Palliative care needs and preferences of older adults with advanced or serious chronic illnesses and their families in rural communities of Indiana, USA

Abstract

Purpose

To explore the palliative care needs and preferences of older adults with advanced or serious chronic illnesses and their families. Also, to propose strategies to promote supportive palliative care in the rural communities of Indiana, USA.

Method

We conducted qualitative interviews to gather rural caregivers’ experiences of palliative care. Recruitment was done in collaboration with community partners using social media, flyers, emails, invitations, and word-of-mouth. A purposive sample of family caregivers was obtained. All the interviews were conducted online. The average interview was 30-45 minutes. Data were analyzed using a thematic analysis approach.

Findings

Our findings showed 6 major themes that indicated several palliative care needs and preferences of older patients and their families in rural communities that include: (1) difficulties in pain and symptom burden; (2) perceived discrimination and lack of trust; (3) longer distances to care facilities; (4) difficult conversations; (5) caregiving burden; and (6) use of telehealth in a rural palliative care context.

Conclusion

Rural family caregivers experience several social inequities and disparities causing a lack of access to and low utilization of palliative care.
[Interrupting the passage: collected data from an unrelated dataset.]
(** C34: The estimate of a logarithm is within two of ten times the logarithm to the
    base 2, and a larger number never has a smaller estimate. *)
Theorem sqlite3LogEst_close (x y : Z) : 1 ≤ x ≤ y → y < 2 ^ 64 →
  ∃ l l', sqlite3LogEst x = Some l ∧ sqlite3LogEst y = Some l' ∧ 0 ≤ l ≤ l' ∧ 2 ^ (l - 1) ≤ x ^ 10 < 2 ^ (l + 2).
Proof.
  intros Hx Hy. destruct (Z.lt_ge_cases x 8) as [Hx8|Hx8].
  - destruct (small_log x) as (E & Hl & Hc); [lia|]. destruct (Z.lt_ge_cases y 8) as [Hy8|Hy8].
    + destruct (small_log y) as (E' & _); [lia|]. pose proof (small_log_mono x y Hx Hy8). eexists _, _. split; [exact E|]. split; [exact E'|]. split; [lia|done].
    + destruct (sqlite3LogEst_spec y) as (k & m & Hk & Hm & _ & E'); [lia|]. destruct (log_table_close m Hm) as (Ha & _).
      eexists _, _. split; [exact E|]. split; [exact E'|]. split; [lia|done].
  - destruct (sqlite3LogEst_spec x) as (k & m & Hk & Hm & Hb & E); [lia|]. destruct (sqlite3LogEst_spec y) as (k' & m' & Hk' & Hm' & Hb' & E'); [lia|].
    destruct (log_table_close m Hm) as (Ha & Hl & Hu). destruct (log_table_close m' Hm') as (Ha' & _).
    eexists _, _. split; [exact E|]. split; [exact E'|]. split; [|apply (log_close x k m); lia].
    assert (k ≤ k') as Hkk.
    { apply Z.nlt_ge. intros Hlt. pose proof (Z.pow_le_mono_r 2 (k' + 1) k). rewrite Z.pow_add_r in * by lia. change (2 ^ 1) with 2 in *.
      pose proof (Z.pow_pos_nonneg 2 k'). nia. }
    destruct (Z.eq_dec k k') as [<-|Hne]; [|lia]. assert (m ≤ m') by (pose proof (Z.pow_pos_nonneg 2 k); nia).
    pose proof (log_table_mono m m'). lia.
Qed.

Lemma sqlite3LogEst_close_witness :
  ∃ l l', sqlite3LogEst 1000 = Some l ∧ sqlite3LogEst (2 ^ 64 - 1) = Some l' ∧ 0 ≤ l ≤ l' ∧ 2 ^ (l - 1) ≤ 1000 ^ 10 < 2 ^ (l + 2).
Proof. apply (sqlite3LogEst_close 1000 (2 ^ 64 - 1)); lia. Defined.

Lemma sqlite3LogEstAdd_spec a b : ∃ x, 0 ≤ x ≤ 10 ∧ sqlite3LogEstAdd a b = Some (Z.max a b + x) ∧ sqlite3LogEstAdd b a = Some (Z.max a b + x) ∧
  (x = 0 ↔ 49 < Z.abs (a - b)).
Proof.
  assert (∀ d, 0 ≤ d < 32 → 0 < nth (Z.to_nat d) add_table 0 ≤ 10) as Ht.
  { intros d Hd. pose proof (all_range 0 32 (λ d, (0 <? nth (Z.to_nat d) add_table 0) && (nth (Z.to_nat d) add_table 0 <=? 10)) ltac:(by vm_compute) d Hd) as H.
    rewrite andb_true_iff, Z.ltb_lt, Z.leb_le in H. done. }
  assert (∀ p q, q ≤ p → ∃ x, 0 ≤ x ≤ 10 ∧ sqlite3LogEstAdd p q = Some (p + x) ∧ sqlite3LogEstAdd q p = Some (p + x) ∧ (x = 0 ↔ 49 < p - q)) as Hw.
  { intros p q Hpq. unfold sqlite3LogEstAdd. destruct (Z.leb_spec q p); [|lia].
    assert (∀ (X Y : option Z), (p = q → X = Y) → (if p <=? q then X else Y) = Y) as Hle by (intros X Y HXY; destruct (Z.leb_spec p q); [apply HXY; lia|done]).
    rewrite Hle by (intros ->; done). destruct (Z.ltb_spec (q + 49) p); [exists 0; rewrite Z.add_0_r; split_and!; done || lia|].
    destruct (Z.ltb_spec (q + 31) p); [exists 1; split_and!; done || lia|]. rewrite char_at_lt by (cbn; lia). cbn [mbind option_bind].
    pose proof (Ht (p - q)). eexists. split; [|split; [done|split; [done|]]]; lia. }
  destruct (Z.le_ge_cases b a) as [Hle|Hle].
  - destruct (Hw a b Hle) as (x & Hx & E1 & E2 & H0). exists x. rewrite Z.max_l by lia. split_and!; try done; lia.
  - destruct (Hw b a Hle) as (x & Hx & E1 & E2 & H0). exists x. rewrite Z.max_r by lia. split_and!; try done; lia.
Qed.

(** ** Hexadecimal text *)

(** The digit of a number below 16, in upper or lower case, and the digits of
    bytes. *)
Definition hex_digit (upper : bool) (v : Z) : Z := if v <? 10 then 48 + v else if upper then 55 + v else 87 + v.
Definition hex_text (upper : bool) (bs : list Z) : list Z := bs ≫= λ b, [hex_digit upper (b / 16); hex_digit upper (b mod 16)].

Lemma hex_digit_spec upper v : 0 ≤ v < 16 → sqlite3Isxdigit (hex_digit upper v) = true ∧ sqlite3HexToInt (hex_digit upper v) = v.
Proof.
  intros Hv. pose proof (all_range 0 16 (λ v, sqlite3Isxdigit (hex_digit upper v) && (sqlite3HexToInt (hex_digit upper v) =? v))) as H.
  specialize (H ltac:(destruct upper; by vm_compute) v Hv). rewrite andb_true_iff, Z.eqb_eq in H. done.
Qed.

Lemma char_at_app l c r : char_at (l ++ c :: r) (Z.of_nat (length l)) = Some c.
Proof. unfold char_at. destruct (Z.ltb_spec (Z.of_nat (length l)) 0); [lia|]. rewrite Nat2Z.id. by rewrite lookup_app_r, Nat.sub_diag by lia. Qed.

Lemma char_at_app2 l c c' r : char_at (l ++ c :: c' :: r) (Z.of_nat (length l) + 1) = Some c'.
Proof.
  pose proof (char_at_app (l ++ [c]) c' r) as E. rewrite <-app_assoc, length_app, Nat2Z.inj_add in E. exact E.
Qed.

Lemma hex_byte b : byte_ok b → 0 ≤ b / 16 < 16 ∧ 0 ≤ b mod 16 < 16 ∧ b = b / 16 * 16 + b mod 16.
Proof.
  unfold uint. intros Hb. pose proof (Z.div_mod b 16 ltac:(lia)). pose proof (Z.mod_pos_bound b 16 ltac:(lia)).
  split; [|lia]. split; [apply Z.div_pos; lia|apply Z.div_lt_upper_bound; lia].
Qed.

Lemma u8_shl_or h l : 0 ≤ h < 16 → 0 ≤ l < 16 → u8 (Z.lor (Z.shiftl h 4) l) = h * 16 + l.
Proof.
  intros Hh Hl.
  pose proof (all_range 0 16 (λ h, forallb (λ l, u8 (Z.lor (Z.shiftl h 4) l) =? h * 16 + l) (seqZ 0 16)) ltac:(by vm_compute) h Hh) as H.
  by apply Z.eqb_eq, (all_range 0 16 _ H l Hl).
Qed.

Lemma blob_loop_spec upper bs : Forall byte_ok bs → ∀ k l r, (length bs < k)%nat →
  blob_loop k (l ++ hex_text upper bs ++ r) (Z.of_nat (length l)) (Z.of_nat (length l) + 2 * Z.of_nat (length bs)) = Some bs.
Proof.
  induction 1 as [|b bs Hb _ IH]; intros k l r Hk; (destruct k as [|k]; [cbn in Hk; lia|]); cbn [blob_loop length].
  - destruct (Z.ltb_spec (Z.of_nat (length l)) (Z.of_nat (length l) + 2 * Z.of_nat 0)); [lia|done].
  - destruct (Z.ltb_spec (Z.of_nat (length l)) (Z.of_nat (length l) + 2 * Z.of_nat (S (length bs)))); [|lia].
    destruct (hex_byte b Hb) as (Hh & Hl & Eb). destruct (hex_digit_spec upper _ Hh) as [_ E1]. destruct (hex_digit_spec upper _ Hl) as [_ E2].
    change (hex_text upper (b :: bs)) with (hex_digit upper (b / 16) :: hex_digit upper (b mod 16) :: hex_text upper bs). cbn [app].
    rewrite char_at_app, char_at_app2. cbn [mbind option_bind]. rewrite E1, E2, u8_shl_or, <-Eb by done.
    specialize (IH k (l ++ [hex_digit upper (b / 16); hex_digit upper (b mod 16)]) r ltac:(cbn in Hk; lia)).
    rewrite length_app, Nat2Z.inj_add, <-app_assoc in IH. cbn [app length] in IH. change (Z.of_nat 2) with 2 in IH.
    replace (Z.of_nat (length l) + 2 * Z.of_nat (S (length bs))) with (Z.of_nat (length l) + 2 + 2 * Z.of_nat (length bs)) by lia.
    by rewrite IH.
Qed.

Lemma length_hex_text upper bs : length (hex_text upper bs) = (2 * length bs)%nat.
Proof.
  induction bs as [|b bs IH]; [done|].
  change (hex_text upper (b :: bs)) with (hex_digit upper (b / 16) :: hex_digit upper (b mod 16) :: hex_text upper bs). cbn [length]. lia.
Qed.

Lemma hexkey_loop_spec upper bs : Forall byte_ok bs → ∀ n l c r iByte, (2 * length bs ≤ n)%nat → Nat.even (length l) = true →
  sqlite3Isxdigit c = false ∨ n = (2 * length bs)%nat →
  hexkey_loop n (l ++ hex_text upper bs ++ c :: r) (Z.of_nat (length l)) iByte = Some bs.
Proof.
  induction 1 as [|b bs Hb _ IH]; intros n l c r iByte Hn Hev Hc.
  - destruct n as [|n]; [done|]. cbn [hexkey_loop hex_text mbind list_bind app]. rewrite char_at_app. cbn [mbind option_bind].
    destruct Hc as [->|?]; [done|cbn in *; lia].
  - destruct n as [|[|n]]; [cbn in Hn; lia..|]. cbn [hexkey_loop].
    destruct (hex_byte b Hb) as (Hh & Hl & Eb). destruct (hex_digit_spec upper _ Hh) as [X1 E1]. destruct (hex_digit_spec upper _ Hl) as [X2 E2].
    change (hex_text upper (b :: bs)) with (hex_digit upper (b / 16) :: hex_digit upper (b mod 16) :: hex_text upper bs). cbn [app].
    rewrite char_at_app, char_at_app2. cbn [mbind option_bind]. rewrite X1, X2, E1, E2.
    assert (u8 (Z.shiftl (u8 (Z.shiftl iByte 4 + b / 16)) 4 + b mod 16) = b) as ->.
    { unfold u8, wrap. rewrite !Z.shiftl_mul_pow2 by lia. change (2 ^ 4) with 16. change (2 ^ 8) with 256.
      assert (((iByte * 16 + b / 16) mod 256 * 16 + b mod 16) mod 256 = b) as E; [|exact E].
      pose proof (Z.div_mod (iByte * 16 + b / 16) 256 ltac:(lia)) as E. pose proof (Z.mod_pos_bound (iByte * 16 + b / 16) 256 ltac:(lia)).
      set (x := (iByte * 16 + b / 16) mod 256) in *. set (y := (iByte * 16 + b / 16) / 256) in *.
      symmetry. apply (Z.mod_unique_pos _ _ (iByte - 16 * y)); [unfold uint in Hb; lia|]. lia. }
    specialize (IH n (l ++ [hex_digit upper (b / 16); hex_digit upper (b mod 16)]) c r b ltac:(cbn in Hn; lia)).
    rewrite length_app, Nat2Z.inj_add, <-app_assoc in IH. cbn [app length] in IH. change (Z.of_nat 2) with 2 in IH.
    replace (Z.of_nat (length l) + 1 + 1) with (Z.of_nat (length l) + 2) by lia.
    rewrite IH; [|by rewrite Nat.even_add, Hev|destruct Hc; [by left|right; cbn in *; lia]]. cbn [mbind option_bind].
    assert (Z.odd (Z.of_nat (length l)) = false) as Hodd.
    { rewrite <-Z.negb_even, negb_false_iff. apply Z.even_spec. apply Nat.even_spec in Hev as [m Hm]. exists (Z.of_nat m). lia. }
    by rewrite Z.odd_add, Hodd.
Qed.
(** The match of a set: it fails on the empty string, on an incomplete set
    and on a character the set does not hold. *)
Lemma match_set_spec zPattern zString :
  cstr zPattern → cstr zString →
  ∃ r, match_set zPattern zString = Some r ∧
    match r with
    | None =>
      match set_token (chars zPattern), chars zString with
      | Some (invert, items, _), c :: _ => in_items c items = invert
      | _, _ => True
      end
    | Some (zP', zS') =>
      cstr zP' ∧ cstr zS' ∧ (length zP' < length zPattern)%nat ∧
      ∃ c invert items, chars zString = c :: chars zS' ∧
        set_token (chars zPattern) = Some (invert, items, chars zP') ∧ in_items c items = negb invert
    end.
Proof.
  intros HP HS. unfold match_set.
  destruct (read_cases zString HS) as [(s' & Hr & Hc)|(c & s' & Hr & Hc0 & HS' & ? & Hc)];
    rewrite Hr, Hc; cbn [mbind option_bind].
  { eexists. split; [done|]. cbn beta iota. by destruct (set_token _) as [[[]]|]. }
  destruct (Z.eqb_spec c 0); [done|].
  destruct (read_chars_read zPattern HP) as (c2 & z2 & -> & Hc2 & Hz2 & Hl2). cbn [mbind option_bind].
  destruct (strip_read 94 c2 z2) as (c3 & z3 & E3 & Hc3 & Hl3 & Hz3); [lia|auto|].
  rewrite Hc2 in E3, Hc3. rewrite E3. cbn [mbind option_bind].
  destruct (strip_read 93 c3 z3) as (c4 & z4 & E4 & Hc4 & Hl4 & Hz4); [lia|auto|].
  rewrite Hc3 in E4, Hc4. unfold set_token.
  destruct (strip 94 (chars zPattern)) as [invert cs3] eqn:Es3. cbn [fst snd] in *.
  destruct (strip 93 cs3) as [closing cs4] eqn:Es4. cbn [fst snd] in *.
  assert ((if c3 =? 93 then '(c2, z) ← sqlite3Utf8Read z3; Some (c =? 93, c2, z) else Some (false, c3, z3))
          = Some (closing && (c =? 93), c4, z4)) as ->.
  { destruct (c3 =? 93).
    - destruct (sqlite3Utf8Read z3) as [[? ?]|]; cbn [mbind option_bind] in *; [|done]. by injection E4 as <- -> ->.
    - by injection E4 as <- -> ->. }
  cbn [mbind option_bind].
  destruct (set_loop_spec (S (S (length z4))) c z4 c4 0 (closing && (c =? 93))) as (c5 & seen & z5 & -> & Hs);
    [intros ?; split; [auto|lia]|lia|].
  rewrite Hc4 in Hs. cbn [mbind option_bind].
  destruct (set_items cs4 0) as [[items rest]|]; cbn [mbind option_bind].
  2:{ subst c5. rewrite orb_true_l. by eexists. }
  destruct Hs as (H5 & ? & ? & <- & ->). destruct (Z.eqb_spec c5 0); [done|]. cbn [orb].
  set (items' := if closing then (93, 93) :: items else items).
  assert (closing && (c =? 93) || in_items c items = in_items c items') as ->.
  { unfold items'. destruct closing; [|done]. rewrite in_items_cons. cbn [fst snd]. by rewrite single_item. }
  destruct (in_items c items') eqn:Ei, invert; cbn [negb xorb].
  all: eexists; split; [done|]; cbn beta iota; rewrite ?Ei; try done.
  all: split_and!; [done..|lia|]; eexists _, _, _; split_and!; try done; by rewrite Ei.
Qed.
(** ** Termination *)

Lemma compare_char_total rec c zEscaped zPattern zString :
  (∀ e z, cstr z → is_Some (rec e zPattern z)) → 0 < c → cstr zString →
  is_Some (compare_char pInfo rec c zEscaped zPattern zString).
Proof.
  intros Hrec Hc HS. unfold compare_char. rewrite Utf8Read_eq.
  destruct (read_cases zString HS) as [(s' & -> & _)|(d & s' & -> & ? & HS' & _)]; cbn [mbind option_bind].
  - destruct (Z.eqb_spec c 0); [lia|]. change (0 =? 0) with true. cbn [negb]. rewrite andb_false_r.
    destruct (noCase pInfo && _ && _ && _) eqn:E; [|by eexists]. exfalso.
    rewrite !andb_true_iff in E. destruct E as [[[_ E] Hlt] _]. apply Z.ltb_lt in Hlt. apply Z.eqb_eq in E.
    rewrite !sqlite3Tolower_ascii in E by (unfold uint; lia). unfold ascii_lower in E.
    repeat case_match; lia.
  - repeat case_match; auto; by eexists.
Qed.
(* ===== verification/HtmlTokenizer.v ===== *)
(** * fts3_html_tokenizer.c: the tokenizer

    The model of the full-text tokenizer for HTML: the exceptions to the classes
    of characters that its arguments ask for, the cursor, and [unicodeNext],
    which skips markup between tokens and ruby annotations inside them, and
    folds the characters of a token.

    The text is the list of the bytes of its buffer and a pointer into it is an
    offset; reading out of the buffer is [None], as is a loop that exhausts its
    fuel. The buffer of the token is the list of its [nAlloc] bytes; the bytes
    that [sqlite3_realloc] adds are whatever its memory holds, an argument. The
    stemmer is the Snowball library, a parameter. *)
From S2P Require Import Prelude Ctype Utf8 CharTokenizer Unicode.
From stdpp Require Import strings.
Local Open Scope Z_scope.

(** ** Reading the text *)

Definition peek (buf : list Z) (z : Z) : option Z := if 0 <=? z then buf !! Z.to_nat z else None.

(** [while( zIn!=zTerm && ( *zIn & 0xc0)==0x80 ) c = (c<<6) + (0x3f & *(zIn++))]. *)
Fixpoint read_continue (fuel : nat) (buf : list Z) (zTerm z c : Z) : option (Z * Z) :=
  match fuel with
  | O => None
  | S fuel =>
    if z =? zTerm then Some (c, z)
    else
      b ← peek buf z;
      if Z.land b 0xc0 =? 0x80 then read_continue fuel buf zTerm (z + 1) (s32 (s32 (Z.shiftl c 6) + Z.land 0x3f b))
      else Some (c, z)
  end.

(** The character and the offset of the next one. *)
Definition READ_UTF8 (buf : list Z) (zTerm z : Z) : option (Z * Z) :=
  c ← peek buf z;
  let z := z + 1 in
  if 0xc0 <=? c then
    '(c, z) ← read_continue (S (length buf)) buf zTerm z (nth (Z.to_nat (c - 0xc0)) sqlite3Utf8Trans1 0);
    Some (if (c <? 0x80) || (Z.land (u32 c) 0xFFFFF800 =? 0xD800) || (Z.land (u32 c) 0xFFFFFFFE =? 0xFFFE)
          then 0xFFFD else c, z)
  else Some (c, z).

(** ** Exceptions *)

Record unicode_tokenizer := mkTokenizer {
  bRemoveDiacritic : bool;
  aiException : list Z;         (* of length nException *)
  locale : option (list Z)
}.

(** Whether a character is made an exception. *)
Definition exceptional (bAlnum : Z) (c : Z) : option bool :=
  a ← sqlite3FtsUnicodeIsalnum c;
  Some (negb (a =? bAlnum) && (sqlite3FtsUnicodeIsdiacritic c =? 0)).

(** The first loop: [nEntry]. *)
Fixpoint count_exceptions (fuel : nat) (bAlnum : Z) (buf : list Z) (zTerm z : Z) (nEntry : Z) : option Z :=
  match fuel with
  | O => None
  | S fuel =>
    if z <? zTerm then
      '(c, z) ← READ_UTF8 buf zTerm z;
      x ← exceptional bAlnum c;
      count_exceptions fuel bAlnum buf zTerm z (if (x : bool) then nEntry + 1 else nEntry)
    else Some nEntry
  end.

(** [for (i = 0; i < nNew && aNew[i] < iCode; i++)]. *)
Fixpoint insert_index (aNew : list Z) (c : Z) : nat :=
  match aNew with
  | x :: aNew => if x <? c then S (insert_index aNew c) else O
  | [] => O
  end.

Definition insert_code (aNew : list Z) (c : Z) : list Z :=
  let i := insert_index aNew c in take i aNew ++ c :: drop i aNew.

(** The second loop: [aNew]. *)
Fixpoint insert_exceptions (fuel : nat) (bAlnum : Z) (buf : list Z) (zTerm z : Z) (aNew : list Z) : option (list Z) :=
  match fuel with
  | O => None
  | S fuel =>
    if z <? zTerm then
      '(c, z) ← READ_UTF8 buf zTerm z;
      x ← exceptional bAlnum c;
      insert_exceptions fuel bAlnum buf zTerm z (if (x : bool) then insert_code aNew c else aNew)
    else Some aNew
  end.

(** On the characters from [zIn] to [zIn + nIn] of [buf]. *)
Definition unicodeAddExceptions (realloc_ok : bool) (p : unicode_tokenizer) (bAlnum : Z) (buf : list Z) (zIn nIn : Z)
    : option (Z * unicode_tokenizer) :=
  let zTerm := zIn + nIn in
  let fuel := S (Z.to_nat nIn) in
  nEntry ← count_exceptions fuel bAlnum buf zTerm zIn 0;
  if nEntry =? 0 then Some (SQLITE_OK, p)
  else if negb realloc_ok then Some (SQLITE_NOMEM, p)
  else
    aNew ← insert_exceptions fuel bAlnum buf zTerm zIn (aiException p);
    Some (SQLITE_OK, mkTokenizer (bRemoveDiacritic p) aNew (locale p)).

(** The loop [while (iHi >= iLo) ...]. *)
Fixpoint exception_search (fuel : nat) (a : list Z) (c iLo iHi : Z) : option Z :=
  match fuel with
  | O => None
  | S fuel =>
    if iLo <=? iHi then
      let iTest := (iHi + iLo) / 2 in
      x ← a !! Z.to_nat iTest;
      if c =? x then Some 1
      else if x <? c then exception_search fuel a c (iTest + 1) iHi
      else exception_search fuel a c iLo (iTest - 1)
    else Some 0
  end.

Definition unicodeIsException (p : unicode_tokenizer) (c : Z) : option Z :=
  let a := aiException p in
  if (0 <? length a)%nat then exception_search (S (length a)) a c 0 (Z.of_nat (length a) - 1) else Some 0.

Definition unicodeIsAlnum (p : unicode_tokenizer) (c : Z) : option Z :=
  a ← sqlite3FtsUnicodeIsalnum c;
  x ← unicodeIsException p c;
  Some (Z.lxor a x).

(** ** The module *)

(** One argument, a string without NUL. *)
Definition create_argument (realloc_ok : bool) (z : list Z) (p : unicode_tokenizer) : option (Z * unicode_tokenizer) :=
  let n := Z.of_nat (length z) in
  if bool_decide (z = bytes "remove_diacritics=1") then Some (SQLITE_OK, mkTokenizer true (aiException p) (locale p))
  else if bool_decide (z = bytes "remove_diacritics=0") then Some (SQLITE_OK, mkTokenizer false (aiException p) (locale p))
  else if (11 <=? n) && bool_decide (take 11 z = bytes "tokenchars=") then
    unicodeAddExceptions realloc_ok p 1 (z ++ [0]) 11 (n - 11)
  else if (11 <=? n) && bool_decide (take 11 z = bytes "separators=") then
    unicodeAddExceptions realloc_ok p 0 (z ++ [0]) 11 (n - 11)
  else if 0 <? n then Some (SQLITE_OK, mkTokenizer (bRemoveDiacritic p) (aiException p) (Some z))
  else Some (SQLITE_ERROR, p).

(** [for (i = 0; rc == SQLITE_OK && i < nArg; i++)]. *)
Fixpoint create_loop (realloc_ok : nat → bool) (i : nat) (azArg : list (list Z)) (p : unicode_tokenizer)
    : option (Z * unicode_tokenizer) :=
  match azArg with
  | [] => Some (SQLITE_OK, p)
  | z :: azArg =>
    '(rc, p) ← create_argument (realloc_ok i) z p;
    if rc =? SQLITE_OK then create_loop realloc_ok (S i) azArg p else Some (rc, p)
  end.

(** [realloc_ok] says for each argument whether memory for its exceptions is
    there; the copy of a locale, whose allocation the code does not test, is
    assumed to succeed. *)
Definition unicodeCreate (malloc_ok : bool) (realloc_ok : nat → bool) (azArg : list (list Z))
    : option (Z * option unicode_tokenizer) :=
  if negb malloc_ok then Some (SQLITE_NOMEM, None)
  else
    '(rc, pNew) ← create_loop realloc_ok 0 azArg (mkTokenizer true [] None);
    Some (rc, if rc =? SQLITE_OK then Some pNew else None).

(** The array of exceptions and the tokenizer are freed; the copy of the locale
    is not. *)
Definition unicodeDestroy (pTokenizer : option unicode_tokenizer) : Z := SQLITE_OK.

(** ** Markup *)

Definition ignore_tags : list (list Z * list Z) :=
  [(bytes "sup class=" ++ [34] ++ bytes "marker" ++ [34], bytes "sup"); (bytes "head", bytes "head");
   (bytes "footer class=" ++ [34] ++ bytes "study-notes" ++ [34], bytes "footer");
   (bytes "footer class=" ++ [34] ++ bytes "notes" ++ [34], bytes "footer")].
All these disparities cause several challenges for patients and their families trying to manage serious illnesses and die in place with peace and comfort. Inadequate access and lack of resources cause pain and distress for both patients and their families. Provider education and trainings, initiating early palliative care models, integrating behavioral health in palliative care, and using culturally congruent care delivery approaches in support of community partners can improve palliative care services in rural communities.